I have to admit, I’m of the mind that any musical based on the Adam and Eve legend really needs to be snuffed out at birth. For one thing, nobody has ever come near the level of wit, sophistication and tenderness of The Diary of Adam and Eve, a.k.a. Act One of Bock and Harnick’s The Apple Tree (and theirs being an adaptation of Mark Twain’s pass at the legend, it’s not surprising), which is the only musical version that seems necessary (yes, I know, Children of Eden, and I love Stephen Schwartz too, but, sorry)—and once something that definitive is in the canon, it seems folly to tread on the same ground. Plus, Adam and Eve variations are a hoary old cliché of literature (they used to show up so much in bad science fiction that, as far back as 1967, Harlan Ellison was driven to parody them in a short-short story called “The Voice in the Garden”). But all right, let’s say that’s just me. Let’s concede that The Apple Tree is more cult show than classic and that, despite its authorship and a brief new millennium Broadway revival, not everyone knows it. And that therefore Adam and Eve is fair game.

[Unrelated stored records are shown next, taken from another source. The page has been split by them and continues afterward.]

(** ** The claims on the translator *)

(** C7, as the code has it: for every included peer and every entry of its
    allowed-IP list, a default route is kept only for the selected exit
    node; any other entry is kept when it is one of the peer's own single
    addresses or when subnet routes are accepted, and dropped otherwise. *)
Theorem allowed_ips_filtered_by_code_rule
  (parse : string → option Z) (pk : Z) (nm : netmap.NetworkMap) (flags : Z)
  (exitNode : string) :
  allowedIPsFiltered kept (WGCfg parse pk nm flags exitNode).1 nm flags exitNode.
Proof.
  unfold allowedIPsFiltered. rewrite WGCfg_Peers.
  apply Forall2_map_r. intros peer _ a Ha. by apply cpeerOf_allowed.
Qed.

(** The HA expansion in the result of a call that returns: the allowed IPs
    of every configured peer are the filtered list followed by the routes
    of the expansion, under the preconditions of the code. *)
Lemma configured_peers_ha_expansion
  (parse : string → option Z) (pk : Z) (nm : netmap.NetworkMap) (flags : Z)
  (exitNode : string) :
  haExpansion haEnabled (WGCfg parse pk nm flags exitNode).1 nm flags exitNode.
Proof.
  unfold haExpansion.
  rewrite WGCfg_Peers. apply Forall2_map_r. intros peer _.
  unfold cpeerOf. simpl. eexists. split; [reflexivity|].
  assert (∀ x, x ∈ (if subnetRoutesAccepted flags
                     then haSubnetRouterAllowedIPs (netmap.SelfNode nm) peer (netmap.Peers nm)
                     else [])
               ↔ haEnabled nm flags peer
                 ∧ (x ∉ tailcfg.AllowedIPs peer)
                 ∧ ∃ other, other ∈ netmap.Peers nm ∧ contributes peer other
                            ∧ x ∈ tailcfg.PrimaryRoutes other) as Hmem.
  { intros x. unfold haEnabled. destruct (subnetRoutesAccepted flags).
    - destruct (haSubnetRouterAllowedIPs_spec (netmap.SelfNode nm) peer (netmap.Peers nm))
        as [_ Hm]. rewrite Hm. naive_solver.
    - split; [by intros ?%elem_of_nil|]. by intros ((? & _) & _). }
  split; [|split; [done|]].
  - destruct (subnetRoutesAccepted flags); [|constructor].
    apply haSubnetRouterAllowedIPs_spec.
  - intros Hno.
    destruct (if subnetRoutesAccepted flags then _ else _) as [|x l] eqn:E; [done|].
    exfalso. apply Hno. apply (Hmem x). by left.
Qed.

(** C10: the network-logging parameters are set all together or not at
    all: they are set, to the two parsed identifiers and the exit-flow
    attribute, when the self node carries the audit-log capability, both
    identifiers are non-empty and both parse; they are non-zero only in that
    case; and when either parse fails they stay entirely zero. *)
Theorem network_logging_all_or_nothing
  (parse : string → option Z) (pk : Z) (nm : netmap.NetworkMap) (flags : Z)
  (exitNode : string) :
  let nl := wgcfg.NetworkLogging (WGCfg parse pk nm flags exitNode).1 in
  (∀ self nodeID domainID, loggingEnabled parse nm self nodeID domainID →
     nl = wgcfg.MkNetworkLogging nodeID domainID
            (tailcfg.HasCap self tailcfg.NodeAttrLogExitFlows))
  ∧ (nl ≠ wgcfg.zeroNetworkLogging →
     ∃ self nodeID domainID, loggingEnabled parse nm self nodeID domainID)
  ∧ (∀ self, netmap.SelfNode nm = Some self →
       parse (tailcfg.DataPlaneAuditLogID self) = None
       ∨ parse (netmap.DomainAuditLogID nm) = None →
       nl = wgcfg.zeroNetworkLogging).
Proof.
  unfold WGCfg, networkLogging, loggingEnabled. simpl. split; [|split].
  - intros self nodeID domainID (-> & -> & Hn & Hd & -> & ->).
    by rewrite !bool_decide_eq_false_2.
  - destruct (netmap.SelfNode nm) as [self|]; [|done].
    destruct (tailcfg.HasCap self tailcfg.CapabilityDataPlaneAuditLogs) eqn:Hcap;
      [|done].
    simpl. case_bool_decide as Hn; [done|]. case_bool_decide as Hd; [done|]. simpl.
    destruct (parse (tailcfg.DataPlaneAuditLogID self)) as [nodeID|] eqn:E1; [|done].
    destruct (parse (netmap.DomainAuditLogID nm)) as [domainID|] eqn:E2; [|done].
    intros _. by exists self, nodeID, domainID.
  - intros self -> Hfail. destruct (_ && _ && _); [|done].
    destruct Hfail as [-> | ->]; [done|]. by destruct (parse _).
Qed.

End Translator.

(** ** The translator's tests and instances of the claims *)

Section TranslatorInstances.
Import netip nmcfg nmcfg_props.

(** The table of the [cidrIsSubnet] test. *)
Example cidrIsSubnet_test :
  List.map (cidrIsSubnet cidrNode)
    [PrefixFrom (ipv4 0 0 0 0) 0; PrefixFrom (Addr6 0) 0; siteASR1Addr;
     siteASubnet; PrefixFrom (ipv4 192 168 1 0) 24; siteASR2Addr]
  = [false; false; false; true; true; true].
Proof. reflexivity. Qed.

(** The six cases of the HA expansion test. *)
Example haSubnetRouterAllowedIPs_test :
  [haSubnetRouterAllowedIPs (Some siteBSR2) siteASR1AsSeenBySiteBSR2 allPeers;
   haSubnetRouterAllowedIPs (Some siteBSR2) siteASR2AsSeenBySiteBSR2 allPeers;
   haSubnetRouterAllowedIPs (Some nonSubnetRouterSelf) siteASR1 [siteASR1; siteASR2];
   haSubnetRouterAllowedIPs (Some siteBSR2) noTagsPeer allPeers;
   haSubnetRouterAllowedIPs (Some siteBSR2) otherSR allPeers;
   haSubnetRouterAllowedIPs (Some siteBSR2V6) siteASR1V6 allPeersV6]
  = [[siteASubnet]; []; []; []; []; [siteASubnetV6]].
Proof. vm_compute. reflexivity. Qed.

(** The peers of the two maps of the instances are all included. *)
Lemma hostRouteMap_included :
  List.filter included (netmap.Peers hostRouteMap) = [hostRoutePeer].
Proof. reflexivity. Qed.

(** C7 as written fails: without the flag, a peer's entry for the single
    address of another node is dropped, although it is neither a default
    route nor a subnet route in the specification's sense. *)
Lemma allowed_ips_rule_as_written_counterexample :
  ¬ allowedIPsFiltered keptAsWritten (WGCfg parseOk 0 hostRouteMap 0 "").1
      hostRouteMap 0 "".
Proof.
  unfold allowedIPsFiltered. rewrite WGCfg_Peers, hostRouteMap_included.
  intros H. apply Forall2_cons_1 in H as [H _].
  destruct (H siteASR2Addr) as [_ Hin].
  { apply list_elem_of_In. right. by left. }
  assert (siteASR2Addr ∈ wgcfg.AllowedIPs (cpeerOf hostRouteMap 0 "" hostRoutePeer))
    as Hbad.
  { apply Hin. exact I. }
  apply list_elem_of_In in Hbad. vm_compute in Hbad.
  destruct Hbad as [Hbad|[]]. discriminate Hbad.
Qed.

Lemma allowed_ips_filtered_by_code_rule_witness :
  siteASR1Addr ∈ wgcfg.AllowedIPs (cpeerOf hostRouteMap 0 "" hostRoutePeer)
  ∧ siteASR2Addr ∉ wgcfg.AllowedIPs (cpeerOf hostRouteMap 0 "" hostRoutePeer).
Proof.
  pose proof (allowed_ips_filtered_by_code_rule parseOk 0 hostRouteMap 0 "") as H.
  unfold allowedIPsFiltered in H. rewrite WGCfg_Peers, hostRouteMap_included in H.
  apply Forall2_cons_1 in H as [H _]. split.
  - apply H; [apply list_elem_of_In; by left|].
    left. split; [reflexivity|]. apply list_elem_of_In. by left.
  - intros Hin. apply H in Hin; [|apply list_elem_of_In; right; by left].
    destruct Hin as [[_ Hown]|Hflag]; [|discriminate Hflag].
    apply list_elem_of_In in Hown. destruct Hown as [Hown|[]]. discriminate Hown.
Defined.

Lemma siteBSR2Map_included :
  List.filter included (netmap.Peers siteBSR2Map) = List.map reachable allPeers.
Proof. reflexivity. Qed.

Lemma network_logging_all_or_nothing_witness :
  wgcfg.NetworkLogging (WGCfg parseOk 0 (auditMap "ok" "ok") 0 "").1
  = wgcfg.MkNetworkLogging 42 42 false
  ∧ wgcfg.NetworkLogging (WGCfg parseOk 0 (auditMap "ok" "bad") 0 "").1
    = wgcfg.zeroNetworkLogging.
Proof.
  split.
  - destruct (network_logging_all_or_nothing parseOk 0 (auditMap "ok" "ok") 0 "")
      as (Hset & _ & _).
    apply (Hset (auditSelf "ok") 42 42).
    repeat split; try reflexivity; discriminate.
  - destruct (network_logging_all_or_nothing parseOk 0 (auditMap "ok" "bad") 0 "")
      as (_ & _ & Hzero).
    apply (Hzero (auditSelf "ok")); [reflexivity|]. right. reflexivity.
Defined.

End TranslatorInstances.

(** * The orchestrator *)

Section Orchestrator.
Import ipn ipnlocal ipnlocal_props.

The problem is still that at the core, it’s a short story. Indeed—putting religion aside—a fairy tale. And at that, one that exists in a world without much in the way of other characters. Add God, add the Snake. Then what? So there’s not much you can do to stretch the story without long-windedness, over-writing of obvious thematic points and just plain padding. (The other advantage The Apple Tree’s take has is that it’s but one act in an evening of three stories—so along with many other virtues it’s compact!)

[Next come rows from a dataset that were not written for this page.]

(** * Reversible action history ([source/ts/control/history.ts])

    A shallow embedding of the [History] class: its pending buffer, its
    committed and undone stacks, the auto-group timer handle and the
    action lock, together with the part of the JavaScript runtime the class
    relies on (array objects shared by reference, [setTimeout] and
    [clearTimeout], exceptions with [try]/[finally]). *)

From Stdlib Require Import ZArith String.
From stdpp Require Import base option list strings.

Local Open Scope Z_scope.
Local Open Scope string_scope.
Local Open Scope list_scope.

(** ** Data model *)

(** Values of TypeScript type [any] that travel in parameter lists. *)
Inductive any : Type :=
| Num (n : Z)
| Str (s : string)
| Bool (b : bool)
| Null
| Undefined.

(** One side of an [IHistoricAction]: [{ name; parameters }]. *)
Record Descriptor : Type := mkDescriptor {
  name : string;
  parameters : list any
}.

Record IHistoricAction : Type := mkAction {
  forward : Descriptor;
  backward : Descriptor
}.

(** Arrays of actions are JavaScript objects: [_actions], the entries of
    [_action_groups] and the entries of [_undone] may be the very same
    array.  They live in a store and are named by their index in it. *)
Abbreviation ref := nat.
Abbreviation handle := nat.

(** A registry call [invoke(name, parameters)] as it is observed outside. *)
Definition Invocation : Type := string * list any.

Record State : Type := mkState {
  (* the fields of the History instance *)
  _actions : ref;
  _action_groups : list ref;
  _undone : list ref;
  _autogroup : option handle;
  _action_lock : bool;
  (* the runtime around it *)
  store : list (list IHistoricAction);
  timeouts : list (handle * Z);
  next_handle : handle;
  invoked : list Invocation
}.

Definition set_actions (r : ref) (s : State) : State :=
  mkState r (_action_groups s) (_undone s) (_autogroup s) (_action_lock s)
          (store s) (timeouts s) (next_handle s) (invoked s).
Definition set_action_groups (g : list ref) (s : State) : State :=
  mkState (_actions s) g (_undone s) (_autogroup s) (_action_lock s)
          (store s) (timeouts s) (next_handle s) (invoked s).
Definition set_undone (u : list ref) (s : State) : State :=
  mkState (_actions s) (_action_groups s) u (_autogroup s) (_action_lock s)
          (store s) (timeouts s) (next_handle s) (invoked s).
Definition set_autogroup (h : option handle) (s : State) : State :=
  mkState (_actions s) (_action_groups s) (_undone s) h (_action_lock s)
          (store s) (timeouts s) (next_handle s) (invoked s).
Definition set_action_lock (b : bool) (s : State) : State :=
  mkState (_actions s) (_action_groups s) (_undone s) (_autogroup s) b
          (store s) (timeouts s) (next_handle s) (invoked s).
Definition set_store (h : list (list IHistoricAction)) (s : State) : State :=
  mkState (_actions s) (_action_groups s) (_undone s) (_autogroup s)
          (_action_lock s) h (timeouts s) (next_handle s) (invoked s).
Definition set_timeouts (t : list (handle * Z)) (s : State) : State :=
  mkState (_actions s) (_action_groups s) (_undone s) (_autogroup s)
          (_action_lock s) (store s) t (next_handle s) (invoked s).
Definition set_next_handle (n : handle) (s : State) : State :=
  mkState (_actions s) (_action_groups s) (_undone s) (_autogroup s)
          (_action_lock s) (store s) (timeouts s) n (invoked s).
Definition set_invoked (l : list Invocation) (s : State) : State :=
  mkState (_actions s) (_action_groups s) (_undone s) (_autogroup s)
          (_action_lock s) (store s) (timeouts s) (next_handle s) l.

(** The contents of the array behind a reference. *)
Definition deref (s : State) (r : ref) : list IHistoricAction :=
  default [] (store s !! r).

(** What [this._actions] currently holds. *)
Definition pending (s : State) : list IHistoricAction := deref s (_actions s).

(** ** Computations: state, exceptions *)

(** A method either returns, or throws a value, or ([Stuck]) asks for a
    handler nested deeper than the model unrolls; [Stuck] is shown below
    never to happen. *)
Inductive outcome (A : Type) : Type :=
| Return (a : A)
| Throw (e : any)
| Stuck.
Arguments Return {A} a.
Arguments Throw {A} e.
Arguments Stuck {A}.

Definition M (A : Type) : Type := State -> outcome A * State.

Definition ret {A} (a : A) : M A := fun s => (Return a, s).

Definition bind {A B} (c : M A) (k : A -> M B) : M B :=
  fun s =>
    match c s with
    | (Return a, s') => k a s'
    | (Throw e, s') => (Throw e, s')
    | (Stuck, s') => (Stuck, s')
    end.

Definition gets {A} (f : State -> A) : M A := fun s => (Return (f s), s).
Definition modify (f : State -> State) : M unit := fun s => (Return tt, f s).
Definition throw {A} (e : any) : M A := fun s => (Throw e, s).
Definition stuck {A} : M A := fun s => (Stuck, s).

Thus, Falling for Eve, at the York, pretty much does everything you expect an Adam and Eve musical to do, even when it’s allegedly being original. Among the big “twists” are that when Eve (Krystal Joy Brown) bites the apple, Adam (Jose Llana) doesn’t follow suit; and there are a male-female pair of angels (Nehal Joshi and Jennifer Blood) who do God’s bidding, rather than a Serpent who doesn’t. And God is played alternately by two performers: a man (Adam Kantor) and a woman (Sasha Sloan). What makes it all less twisty than it may sound is that the adjustments (in the book by Joe DiPietro, based on a play called Adam Alone by lyricist David Howard) feel like populist nods to social and political correctness, rather than thoughtful variations. The music by Bret Simmons has a commensurate Muzaky inoffensiveness that never digs deeper than an appropriate middle-of-the-road pop trope.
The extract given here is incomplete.